VIENNA - Multislice CT can solve the mystery behind unknown or suspected infection and alter treatment plans to provide more effective therapy, according to a German study presented on Sunday at ECR 2013.

Researchers from University Hospital Regensburg found that multislice CT revealed the source of clinically obscure infection sources in 32% of cases and led to a change in treatment among 62% of patients in the study.

"Multislice CT is not only of great relevance for making the right diagnosis in patients suffering from clinically obscure infection, it can also make an important contribution to optimizing therapy in those critically ill patients," said lead study author Dr. Stephan Schleder from the department of radiology.

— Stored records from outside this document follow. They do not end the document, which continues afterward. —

(** X14. A batch with an index in [[2^40, 2^63)] is never finished:
    [DownloadFinished] does not return nil on it (if no write fails, it
    panics when it builds the meta of that index, after the writes). *)
Theorem DownloadFinished_large_index s (newL1 : Z) (kvIndices : list Z) (blobs : list bytes)
    (commits : list Hash) (i : nat) (idx : Z) :
  kvIndices !! i = Some idx → 2 ^ 40 ≤ idx < 2 ^ 63 →
  ∀ s', DownloadFinished s newL1 kvIndices blobs commits ≠ Returned (s', None).
Proof.
  intros Hi Hidx s' Hret.
  pose proof (DownloadFinished_success_lens _ _ _ _ _ _ Hret) as [Hl1 Hl2].
  destruct (lookup_lt_is_Some_2 commits i) as [c Hc].
  { apply lookup_lt_Some in Hi. lia. }
  apply DownloadFinished_inv in Hret.
  destruct Hret as [[_ [?|[? _]]]|(Hlt & l & res & Hlast & Hcases)]; [done|done|].
  destruct Hcases as [(e & _ & _ & ?)|(v & tasks & s2 & results & -> & _ & Hrun & Hres)];
    [done|].
  destruct Hres as [(e & _ & _ & ?)|(_ & _ & Hupd)]; [done|].
  pose proof (updateLocalMetas_outcome (zip kvIndices commits) (with_localL1 s2 newL1)) as Hout.
  assert (Hpanic : ∀ items s0,
            (idx, c) ∈ items → updateLocalMetas s0 items = Panicked ∨
                               updateLocalMetas s0 items = OutOfFuel).
  { assert (Hnone : localMetaOf idx c = None).
    { unfold localMetaOf, FillBytes. rewrite wrap_int_small by lia.
      rewrite Z.abs_eq by lia. change (256 ^ Z.of_nat 5) with (2 ^ 40).
      by rewrite (proj2 (Z.ltb_ge _ _)) by lia. }
    induction items as [|[idx0 c0] rest IH]; intros s0 Hin; [by apply elem_of_nil in Hin|].
    simpl. apply elem_of_cons in Hin as [[= <- <-]|Hin]; [rewrite Hnone; by left|].
    destruct (localMetaOf idx0 c0); [by apply IH|by left]. }
  destruct (Hpanic (zip kvIndices commits) (with_localL1 s2 newL1)) as [Hp|Hp].
  - apply (list_elem_of_lookup_2 _ i). apply lookup_zip_with_Some. by exists idx, c.
  - by rewrite Hp in Hupd.
  - by rewrite Hp in Hupd.
Qed.

(** ** Reset *)

(** X15. [Reset] asks the L1 source for the last index of [newL1] and
    adopts the block and the index together, or neither when the request
    fails. It does not compare [newL1] with the view it replaces, and it
    keeps the cache, the store and the history of writes. After a [Reset]
    that returned nil, [DownloadFinished] with a block that is not newer
    than [newL1] is rejected and changes nothing. *)
Theorem Reset_view s (newL1 : Z) s' r :
  Reset s newL1 = (s', r) →
  shardManager s' = shardManager s ∧ blobMetas s' = blobMetas s
  ∧ writeLog s' = writeLog s ∧ DownloadThreadNum s' = DownloadThreadNum s
  ∧ match r with
    | None =>
        localL1 s' = newL1
        ∧ Il1Source.GetStorageLastBlobIdx (l1Source s) newL1
          = (l1Source s', inl (lastKvIdx s'))
        ∧ ∀ (older : Z) (kvIndices : list Z) (blobs : list bytes) (commits : list Hash),
            older ≤ newL1 →
            ∃ e, DownloadFinished s' older kvIndices blobs commits = Returned (s', Some e)
    | Some e =>
        localL1 s' = localL1 s ∧ lastKvIdx s' = lastKvIdx s
        ∧ ∃ msg, e = errExternal msg
                 ∧ Il1Source.GetStorageLastBlobIdx (l1Source s) newL1 = (l1Source s', inr msg)
    end.
Proof.
  unfold Reset.
  destruct (Il1Source.GetStorageLastBlobIdx (l1Source s) newL1) as [l [v|msg]];
    intros [= <- <-]; simpl.
  - do 4 (split; [done|]). split; [done|]. split; [done|].
    intros older kvIndices blobs commits Hle. unfold DownloadFinished.
    destruct (bool_decide _ || bool_decide _); [eauto|].
    simpl localL1. rewrite (proj2 (Z.leb_le _ _) Hle). eauto.
  - do 4 (split; [done|]). split; [done|]. split; [done|]. by exists msg.
Qed.

(** ** DownloadFinished: the writes of a call that fails *)

(** A task writes the positions it was given, in order, up to and
    including the first write that fails. *)
Lemma writeTask_prefix (kvIndices : list Z) (blobs : list bytes) (commits : list Hash)
    (t : list Z) :
  ∀ s s' r,
    writeTask s t kvIndices blobs commits = Returned (s', r) →
    ∃ (n : nat) calls,
      writeLog s' = writeLog s ++ calls
      ∧ Forall2 (writeOfPosition kvIndices blobs commits) (take n t) calls
      ∧ (t ≠ [] → (1 ≤ n)%nat).
Proof.
  induction t as [|idx rest IH]; intros s s' r.
  - simpl. intros [= <- <-]. exists 0%nat, []. by rewrite app_nil_r.
  - simpl.
    destruct (index commits idx) as [commit|] eqn:Hc; [|done].
    destruct (index kvIndices idx) as [kvIdx|] eqn:Hk; [|done].
    destruct (index blobs idx) as [blob|] eqn:Hb; [|done].
    unfold shardTryWrite.
    destruct (ShardManager.TryWrite _ _ _ _) as [[sm ok] err].
    assert (Hw : writeOfPosition kvIndices blobs commits idx
                   (CallTryWrite kvIdx blob (prepareCommit commit)))
      by (by exists kvIdx, blob, commit).
    destruct err as [e|].
    + intros [= <- <-]. exists 1%nat, [CallTryWrite kvIdx blob (prepareCommit commit)].
      split; [done|]. split; [|lia]. cbn [take]. rewrite take_0. by constructor.
    + intros Hrest. destruct (IH _ _ _ Hrest) as (n & calls & Hlog & Hall & _).
      exists (S n), (CallTryWrite kvIdx blob (prepareCommit commit) :: calls).
      split; [rewrite Hlog; simpl; by rewrite <- app_assoc|].
      split; [by constructor|lia].
Qed.

Lemma runTasks_prefixes (kvIndices : list Z) (blobs : list bytes) (commits : list Hash)
    (tasks : list (list Z)) :
  ∀ s s' results,
    runTasks s tasks kvIndices blobs commits = Returned (s', results) →
    ∃ ps calls,
      writeLog s' = writeLog s ++ calls
      ∧ Forall2 (writeOfPosition kvIndices blobs commits) ps calls
      ∧ ps `sublist_of` mjoin tasks
      ∧ ∀ t p, t ∈ tasks → head t = Some p → p ∈ ps.
Proof.
  induction tasks as [|t ts IH]; intros s s' results.
  - simpl. intros [= <- <-]. exists [], []. rewrite app_nil_r.
    split; [done|]. split; [constructor|]. split; [constructor|].
    by intros t p Hin%elem_of_nil.
  - simpl.
    destruct (writeTask s t kvIndices blobs commits) as [[s1 r]| |] eqn:Ht; simpl; [|done|done].
    destruct (runTasks s1 ts kvIndices blobs commits) as [[s2 rs]| |] eqn:Hts;
      simpl; [|done|done].
    intros [= <- <-].
    destruct (writeTask_prefix _ _ _ _ _ _ _ Ht) as (n & calls1 & Hlog1 & Hall1 & Hn).
    destruct (IH _ _ _ Hts) as (ps & calls2 & Hlog2 & Hall2 & Hsub & Hheads).
    exists (take n t ++ ps), (calls1 ++ calls2).
    split; [by rewrite Hlog2, Hlog1, app_assoc|].
    split; [by apply Forall2_app|].
    split; [apply sublist_app; [apply sublist_take|done]|].
    intros t' p [->|Hin]%elem_of_cons Hhead.
    + apply elem_of_app. left. destruct t as [|p' t]; [done|].
      injection Hhead as ->. specialize (Hn ltac:(done)).
      destruct n as [|n]; [lia|]. by left.
    + apply elem_of_app. right. by apply (Hheads t').
Qed.

Lemma tasks_positions (N M : Z) :
  1 ≤ N →
  NoDup (mjoin ((λ k, positionsOf k N M) <$> seqZ 0 (Z.min N M)))
  ∧ ∀ p, p ∈ mjoin ((λ k, positionsOf k N M) <$> seqZ 0 (Z.min N M)) → 0 ≤ p < M.
Proof.
  intros HN. rewrite join_fmap_bind. split.
  - apply NoDup_bind; [| |apply NoDup_seqZ].
    + intros k1 k2 i Hk1%elem_of_seqZ Hk2%elem_of_seqZ Hi1 Hi2.
      apply elem_of_positionsOf in Hi1; [|lia|lia].
      apply elem_of_positionsOf in Hi2; [|lia|lia]. lia.
    + intros k _. by apply NoDup_positionsOf.
  - intros p (k & Hp & Hk%elem_of_seqZ)%list_elem_of_bind.
    apply elem_of_positionsOf in Hp; [|lia|lia]. lia.
Qed.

The retrospective analysis of 525 patients covered a period of 24 months. Data were collected from the hospital's RIS on 326 men and 199 women, who had a mean age of 59 years (range, 1-99 years).

All patients underwent multislice CT due to clinically uncertain infection without an obvious cause: 96 patients had a CT of the thorax, 101 received a CT of the abdomen, and 328 had simultaneous CT of both the thorax and abdomen.

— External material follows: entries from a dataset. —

(** * Viral Arcade (src/arcade/src/ViralArcade.jsx): a shallow embedding

    The component keeps its game state in React state cells
    ([useState]) and in mutable refs ([useRef]).  A handler defined during a
    render reads the state cells of THAT render (its closure) and queues
    updates; updater functions [setX (fun old => ...)] are applied to the
    pending value.  Every handler below therefore takes the render snapshot
    [snap] it closes over and transforms the pending state.

    JavaScript numbers are modelled by exact arithmetic: [Z] for the cells
    that only ever hold integers (score, best, combo, streak, seed, ids) and
    [Q] for the others (multiplier, timers, coordinates, times).  Rounding
    error of IEEE doubles, NaN and the infinities are outside the model.
    Audio cues ([beep]) do not touch the game state and are left out. *)

From Stdlib Require Import ZArith QArith Qround Qminmax List String Bool Lia Lqa.
From Stdlib Require Import DecimalString.
Import ListNotations.
Open Scope Z_scope.

(** ** Numeric helpers *)

(** [clamp = (v, a, b) => Math.max(a, Math.min(b, v))] *)
Definition clamp (v a b : Q) : Q := Qmax a (Qmin b v).

(** [rand = (a, b) => a + Math.random() * (b - a)]; the draw of
    [Math.random()] is the explicit argument [r].  The value is exact here;
    in doubles a draw just below 1 can round up to [b], so only the closed
    bounds [a <= rand a b r <= b] carry over to the program. *)
Definition rand (a b r : Q) : Q := (a + r * (b - a))%Q.

(** [Math.round]: the nearest integer, ties towards +infinity. *)
Definition Math_round (q : Q) : Z := Qfloor (q + (1 # 2)).

(** [Number(m.toFixed(1))]: rounding to one decimal place. *)
Definition toFixed1 (q : Q) : Q := (inject_Z (Math_round (q * 10)) / 10)%Q.

(** [a < b] and [a > b] on numbers. *)
Definition Qltb (a b : Q) : bool := negb (Qle_bool b a).

(** [v || 1] on a number: 1 when [v] is 0. *)
Definition or1 (v : Q) : Q := if Qeq_bool v 0 then 1%Q else v.

(** The template literal [`${n}`] of an integer. *)
Definition string_of_Z (n : Z) : string := NilZero.string_of_int (Z.to_int n).

(** ** Data model *)

(** [{ x, y }] *)
Module V.
Record t := mk { x : Q; y : Q }.
End V.

Inductive Kind := good | bad | power.

Definition Kind_eqb (a b : Kind) : bool :=
  match a, b with
  | good, good | bad, bad | power, power => true
  | _, _ => false
  end.

Module Orb.
Record t := mk {
  id : Z;
  kind : Kind;
  pos : V.t;
  vel : V.t;
  radius : Q;
  bornAt : Q;
  ttl : Q;
  spin : Q
}.
End Orb.

(** The [useState] cells of [ViralArcade]. *)
Record State := mkState {
  running : bool;
  paused : bool;
  score : Z;
  best : Z;
  combo : Z;
  mult : Q;
  streak : Z;
  slowmo : Q;
  magnet : Q;
  x2 : Q;
  flash : option string;
  badges : list string;
  player : V.t;
  radius : Q;
  seed : Z
}.

(** State setters; each takes an updater, [setX(v)] is [setX (fun _ => v)]. *)
Definition setRunning (f : bool -> bool) (s : State) : State :=
  mkState (f (running s)) (paused s) (score s) (best s) (combo s) (mult s)
    (streak s) (slowmo s) (magnet s) (x2 s) (flash s) (badges s) (player s)
    (radius s) (seed s).
Definition setPaused (f : bool -> bool) (s : State) : State :=
  mkState (running s) (f (paused s)) (score s) (best s) (combo s) (mult s)
    (streak s) (slowmo s) (magnet s) (x2 s) (flash s) (badges s) (player s)
    (radius s) (seed s).
Definition setScore (f : Z -> Z) (s : State) : State :=
  mkState (running s) (paused s) (f (score s)) (best s) (combo s) (mult s)
    (streak s) (slowmo s) (magnet s) (x2 s) (flash s) (badges s) (player s)
    (radius s) (seed s).
Definition setBest (f : Z -> Z) (s : State) : State :=
  mkState (running s) (paused s) (score s) (f (best s)) (combo s) (mult s)
    (streak s) (slowmo s) (magnet s) (x2 s) (flash s) (badges s) (player s)
    (radius s) (seed s).
Definition setCombo (f : Z -> Z) (s : State) : State :=
  mkState (running s) (paused s) (score s) (best s) (f (combo s)) (mult s)
    (streak s) (slowmo s) (magnet s) (x2 s) (flash s) (badges s) (player s)
    (radius s) (seed s).
Definition setMult (f : Q -> Q) (s : State) : State :=
  mkState (running s) (paused s) (score s) (best s) (combo s) (f (mult s))
    (streak s) (slowmo s) (magnet s) (x2 s) (flash s) (badges s) (player s)
    (radius s) (seed s).
Definition setStreak (f : Z -> Z) (s : State) : State :=
  mkState (running s) (paused s) (score s) (best s) (combo s) (mult s)
    (f (streak s)) (slowmo s) (magnet s) (x2 s) (flash s) (badges s) (player s)
    (radius s) (seed s).
Definition setSlowmo (f : Q -> Q) (s : State) : State :=
  mkState (running s) (paused s) (score s) (best s) (combo s) (mult s)
    (streak s) (f (slowmo s)) (magnet s) (x2 s) (flash s) (badges s) (player s)
    (radius s) (seed s).
Definition setMagnet (f : Q -> Q) (s : State) : State :=
  mkState (running s) (paused s) (score s) (best s) (combo s) (mult s)
    (streak s) (slowmo s) (f (magnet s)) (x2 s) (flash s) (badges s) (player s)
    (radius s) (seed s).
Definition setX2 (f : Q -> Q) (s : State) : State :=
  mkState (running s) (paused s) (score s) (best s) (combo s) (mult s)
    (streak s) (slowmo s) (magnet s) (f (x2 s)) (flash s) (badges s) (player s)
    (radius s) (seed s).
Definition setFlash (f : option string -> option string) (s : State) : State :=
  mkState (running s) (paused s) (score s) (best s) (combo s) (mult s)
    (streak s) (slowmo s) (magnet s) (x2 s) (f (flash s)) (badges s) (player s)
    (radius s) (seed s).
Definition setBadges (f : list string -> list string) (s : State) : State :=
  mkState (running s) (paused s) (score s) (best s) (combo s) (mult s)
    (streak s) (slowmo s) (magnet s) (x2 s) (flash s) (f (badges s)) (player s)
    (radius s) (seed s).
Definition setPlayer (f : V.t -> V.t) (s : State) : State :=
  mkState (running s) (paused s) (score s) (best s) (combo s) (mult s)
    (streak s) (slowmo s) (magnet s) (x2 s) (flash s) (badges s) (f (player s))
    (radius s) (seed s).
Definition setSeed (f : Z -> Z) (s : State) : State :=
  mkState (running s) (paused s) (score s) (best s) (combo s) (mult s)
    (streak s) (slowmo s) (magnet s) (x2 s) (flash s) (badges s) (player s)
    (radius s) (f (seed s)).

(** Sequencing of queued updates, in program order. *)
Definition Upd := State -> State.
Definition skip : Upd := fun s => s.
Definition seq (a b : Upd) : Upd := fun s => b (a s).
Definition when (c : bool) (a : Upd) : Upd := if c then a else skip.
Declare Scope upd_scope.
Delimit Scope upd_scope with upd.
Notation "a ;; b" := (seq a b) (at level 61, right associativity) : upd_scope.

(** ** Toast

    [toast(msg, run)]: [setFlash(msg); run?.(); setTimeout(() =>
    setFlash(null), 1200)].  The timeout is the later event [flashTimeout]. *)
Definition toast (msg : string) (run : Upd) : Upd :=
  (setFlash (fun _ => Some msg) ;; run)%upd.

Definition flashTimeout : Upd := setFlash (fun _ => None).

(** ** Collecting an orb: [handleCollect] *)

Definition milestones : list Z := [200; 600; 1200; 2500; 4000; 6000].

(** The badge label of a milestone: a medal sign, a blank and the number. *)
Definition badge (m : Z) : string := ("🏅 " ++ string_of_Z m)%string.

(** [badges.includes(b)] *)
Definition includes (b : string) (l : list string) : bool :=
  existsb (String.eqb b) l.

(** The body of [for (const m of milestones) { if (...) setBadges(...) }]. *)
Definition awardBadge (snap : State) (m : Z) : Upd :=
  when ((score snap <? m) && (m <=? score snap + 1)
        && negb (includes (badge m) (badges snap)))
       (setBadges (fun b => b ++ [badge m])).

Definition awardBadges (snap : State) : Upd :=
  fun s => fold_left (fun acc m => awardBadge snap m acc) milestones s.

(** The points of one good orb. *)
Definition inc (snap : State) : Z :=
  Math_round (10 * mult snap * (if Qltb 0 (x2 snap) then 2 else 1))%Q.

(** [handleCollect(o)]; [choice] is the [Math.random()] draw of the power
    branch. *)
Definition handleCollect (snap : State) (o : Orb.t) (choice : Q) : Upd :=
  ((match Orb.kind o with
    | good =>
        setScore (fun s => s + inc snap) ;;
        setCombo (fun c => c + 1) ;;
        setStreak (fun s => Z.min 100 (s + 5)) ;;
        when (combo snap + 1 =? 10)
             (toast "x2 Active!" (setX2 (fun _ => 4000%Q))) ;;
        when (Z.rem (combo snap + 1) 15 =? 0)
             (toast "SLOW-MO!" (setSlowmo (fun _ => 3000%Q))) ;;
        when (Z.rem (combo snap + 1) 20 =? 0)
             (toast "MAGNET!" (setMagnet (fun _ => 4000%Q)))
    | power =>
        if Qltb choice 0.34 then
          toast "Slow Motion" (setSlowmo (fun _ => 3500%Q))
        else if Qltb choice 0.67 then
          toast "Magnet Field" (setMagnet (fun _ => 5000%Q))
        else
          toast "Score x2" (setX2 (fun _ => 6000%Q))
    | bad => skip
    end) ;;
   awardBadges snap)%upd.

(** ** Difficulty curve: [useMemo(() => ..., [score])] *)

Record Difficulty := mkDifficulty {
  spawnRate : Q;
  speed : Q;
  badShare : Q;
  powerChance : Q
}.

Definition difficulty (score : Z) : Difficulty :=
  let t := Qmin 1 (inject_Z score / 5000) in
  mkDifficulty (0.9 + t * 2.2) (70 + t * 170) (0.35 + t * 0.25)
               (0.08 + t * 0.05).

(** ** Refs and host values *)

(** [arena.getBoundingClientRect()] *)
Record Rect := mkRect { left : Q; top : Q; width : Q; height : Q }.

(** [orbsRef], [idRef], [lastTs], and the [dragging] variable of the input
    effect. *)
Record Refs := mkRefs {
  orbsRef : list Orb.t;
  idRef : Z;
  lastTs : option Q;
  dragging : bool
}.

(** The [Math.random()] draws of one call of [spawnOrb], in call order. *)
Record SpawnDraws := mkSpawnDraws {
  d_edge : Q;
  d_x : Q;
  d_y : Q;
  d_jitter_x : Q;
  d_jitter_y : Q;
  d_vel_x : Q;
  d_vel_y : Q;
  d_power : Q;
  d_bad : Q;
  d_radius : Q;
  d_ttl : Q;
  d_spin : Q
}.

(** What the host hands to one animation frame. *)
Record Frame := mkFrame {
  ts : Q;                 (* the timestamp passed to [tick] *)
  arena : option Rect;    (* [arenaRef.current], measured *)
  spawnDraw : Q;          (* [Math.random() < chance] *)
  draws : SpawnDraws;     (* the draws of [spawnOrb], if it is called *)
  spawnClock : Q;         (* [performance.now()] inside [spawnOrb] *)
  clock : nat -> Q;       (* [performance.now()] at the TTL test of orb i *)
  choice : nat -> Q       (* [Math.random()] of [handleCollect] at orb i *)
}.

Definition pxPos (rect : Rect) (v : V.t) : V.t :=
  V.mk (V.x v * width rect) (V.y v * height rect).

Definition dist2 (a b : V.t) : Q :=
  let dx := (V.x a - V.x b)%Q in
  let dy := (V.y a - V.y b)%Q in
  (dx * dx + dy * dy)%Q.

(** The kind of a spawned orb, from the two draws
    [isPower = Math.random() < powerChance] and
    [isBad = Math.random() < badShare && !isPower]. *)
Definition spawnKind (d : Difficulty) (r_power r_bad : Q) : Kind :=
  let isPower := Qltb r_power (powerChance d) in
  let isBad := Qltb r_bad (badShare d) && negb isPower in
  if isPower then power else if isBad then bad else good.

(** The classification as the specification words it, from one draw:
    power below [powerChance], else bad below [badShare], else good. *)
Definition singleDrawKind (d : Difficulty) (r : Q) : Kind :=
  if Qltb r (powerChance d) then power
  else if Qltb r (badShare d) then bad
  else good.

(** ** Game state transitions that need no host function *)

Definition startGame (w : State * Refs) : State * Refs :=
  ((setScore (fun _ => 0) ;;
    setCombo (fun _ => 0) ;;
    setMult (fun _ => 1%Q) ;;
    setStreak (fun _ => 0) ;;
    setSlowmo (fun _ => 0%Q) ;;
    setMagnet (fun _ => 0%Q) ;;
    setX2 (fun _ => 0%Q) ;;
    setBadges (fun _ => []) ;;
    setRunning (fun _ => true) ;;
    setPaused (fun _ => false) ;;
    setSeed (fun s => s + 1))%upd (fst w),
   mkRefs [] 1 None (dragging (snd w))).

At the time of the CT scans, there were 99 cases of immunosuppression, and 142 patients had undergone surgery within the previous two weeks before their imaging exams.

Of the 525 patients, multislice CT could not detect the source of the infection in 234 (47%); however, the modality did confirm the clinically suspected diagnosis in 121 patients (23%), according to the researchers.

Furthermore, "what is most relevant is that multislice CT revealed a new and unsuspected diagnosis in 170 patients, or 32% of our study population," Schleder said in his ECR presentation.

Breaking down the findings even more, CT contributed to a total of 217 diagnoses. Pneumonia infection was the most common affliction, at 102 cases (47%), followed by 25 patients (11%) with ischemic colitis and 25 other individuals with intra-abdominal abscess.

"What is more important than making the right diagnosis is the impact of the diagnosis made by multislice CT on the further treatment of the patient," Schleder said.

Among the 121 patients for whom CT confirmed the clinically suspected cause of infection, 40 (24%) had a change in treatment. Among the 170 patients with a new diagnosis, the treatment and therapy strategy changed for 129 (76%).

Changes in treatment included 98 patients (52%) being given new antibiotics, 41 (42%) undergoing surgery, and 37 (38%) receiving percutaneous abscess drainage.

Multislice CT appears to be very useful for both obtaining the correct diagnosis and optimizing therapy in patients with a clinically obscure infection, Schleder concluded.